(* ===== verification/Crypto.v ===== *)
(** The cryptography the program calls: interfaces only.

    [sha2], [ed25519_dalek] and the TLS exporter behind
    [quinn::Connection::export_keying_material] are not modelled.  Each is a
    class whose operations are parameters of the definitions that use it; the
    [*Laws] classes state the documented behaviour the theorems rely on. *)

From S2P Require Import Prelude.

(** [sha2]'s SHA-256. *)
Class Sha256 := sha256 : list Z -> list Z.

(** A digest has 32 bytes. *)
Class Sha256Laws `{Sha256} : Prop := sha256_length : forall m, length (sha256 m) = 32%nat.

(** [ed25519_dalek]: keys, [Signer::sign] and [Verifier::verify]. *)
Class Ed25519 := {
  SigningKey : Type;
  VerifyingKey : Type;
  signing_key_from_bytes : list Z -> SigningKey;
  verifying_key : SigningKey -> VerifyingKey;
  as_bytes : VerifyingKey -> list Z;
  verifying_key_from_bytes : list Z -> option VerifyingKey;
  sign : SigningKey -> list Z -> list Z;
  verify : VerifyingKey -> list Z -> list Z -> bool;
}.

(** The sizes of keys and signatures, and that a genuine signature verifies. *)
Class Ed25519Laws `{Ed25519} : Prop := {
  as_bytes_length : forall k, length (as_bytes k) = 32%nat;
  from_as_bytes : forall k, verifying_key_from_bytes (as_bytes k) = Some k;
  sign_length : forall k m, length (sign k m) = 64%nat;
  verify_sign : forall k m, verify (verifying_key k) m (sign k m) = true;
}.

(** [Connection::export_keying_material(_, label, context)] at 32 bytes.  One
    function serves both ends of a connection: the value depends on the shared
    session secrets, the label and the context only (RFC 5705). *)
Class TlsExporter := export_keying_material : list Z -> list Z -> option (list Z).

(** * Instances for concrete runs *)

Definition toy_sha256 : Sha256 := fun m => replicate 31 0 ++ [fold_right Z.add 0 m].

Lemma toy_sha256_laws : @Sha256Laws toy_sha256.
Proof. intros m. done. Qed.

(** A scheme whose key is its own public key and whose signature is the key
    followed by a checksum of the message. *)
Definition toy_ed25519 : Ed25519 :=
  {| SigningKey := Z; VerifyingKey := Z;
     signing_key_from_bytes := fun bs => le_val bs `mod` 256;
     verifying_key := fun k => k;
     as_bytes := fun k => k :: replicate 31 0;
     verifying_key_from_bytes := fun bs => head bs;
     sign := fun k m => k :: fold_right Z.add 0 m :: replicate 62 0;
     verify := fun k m s => bool_decide (s = k :: fold_right Z.add 0 m :: replicate 62 0) |}.

Lemma toy_ed25519_laws : @Ed25519Laws toy_ed25519.
Proof. split; try done. intros k m. by apply bool_decide_eq_true. Qed.

Definition toy_exporter : TlsExporter := fun label context => Some (take 32 (reverse context)).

○ ○ ○ ○ ○ ○ ○

When you write the entries out again, keep every word and mark exactly as it is.

(* ===== verification/Crypto.v ===== *)
(** The cryptography the program calls: interfaces only.

    [sha2], [ed25519_dalek] and the TLS exporter behind
    [quinn::Connection::export_keying_material] are not modelled.  Each is a
    class whose operations are parameters of the definitions that use it; the
    [*Laws] classes state the documented behaviour the theorems rely on. *)

From S2P Require Import Prelude.

(** [sha2]'s SHA-256. *)
Class Sha256 := sha256 : list Z -> list Z.

(** A digest has 32 bytes. *)
Class Sha256Laws `{Sha256} : Prop := sha256_length : forall m, length (sha256 m) = 32%nat.

(** [ed25519_dalek]: keys, [Signer::sign] and [Verifier::verify]. *)
Class Ed25519 := {
  SigningKey : Type;
  VerifyingKey : Type;
  signing_key_from_bytes : list Z -> SigningKey;
  verifying_key : SigningKey -> VerifyingKey;
  as_bytes : VerifyingKey -> list Z;
  verifying_key_from_bytes : list Z -> option VerifyingKey;
  sign : SigningKey -> list Z -> list Z;
  verify : VerifyingKey -> list Z -> list Z -> bool;
}.

(** The sizes of keys and signatures, and that a genuine signature verifies. *)
Class Ed25519Laws `{Ed25519} : Prop := {
  as_bytes_length : forall k, length (as_bytes k) = 32%nat;
  from_as_bytes : forall k, verifying_key_from_bytes (as_bytes k) = Some k;
  sign_length : forall k m, length (sign k m) = 64%nat;
  verify_sign : forall k m, verify (verifying_key k) m (sign k m) = true;
}.

(** [Connection::export_keying_material(_, label, context)] at 32 bytes.  One
    function serves both ends of a connection: the value depends on the shared
    session secrets, the label and the context only (RFC 5705). *)
Class TlsExporter := export_keying_material : list Z -> list Z -> option (list Z).

(** * Instances for concrete runs *)

Definition toy_sha256 : Sha256 := fun m => replicate 31 0 ++ [fold_right Z.add 0 m].

Lemma toy_sha256_laws : @Sha256Laws toy_sha256.
Proof. intros m. done. Qed.

(** A scheme whose key is its own public key and whose signature is the key
    followed by a checksum of the message. *)
Definition toy_ed25519 : Ed25519 :=
  {| SigningKey := Z; VerifyingKey := Z;
     signing_key_from_bytes := fun bs => le_val bs `mod` 256;
     verifying_key := fun k => k;
     as_bytes := fun k => k :: replicate 31 0;
     verifying_key_from_bytes := fun bs => head bs;
     sign := fun k m => k :: fold_right Z.add 0 m :: replicate 62 0;
     verify := fun k m s => bool_decide (s = k :: fold_right Z.add 0 m :: replicate 62 0) |}.

Lemma toy_ed25519_laws : @Ed25519Laws toy_ed25519.
Proof. split; try done. intros k m. by apply bool_decide_eq_true. Qed.

Definition toy_exporter : TlsExporter := fun label context => Some (take 32 (reverse context)).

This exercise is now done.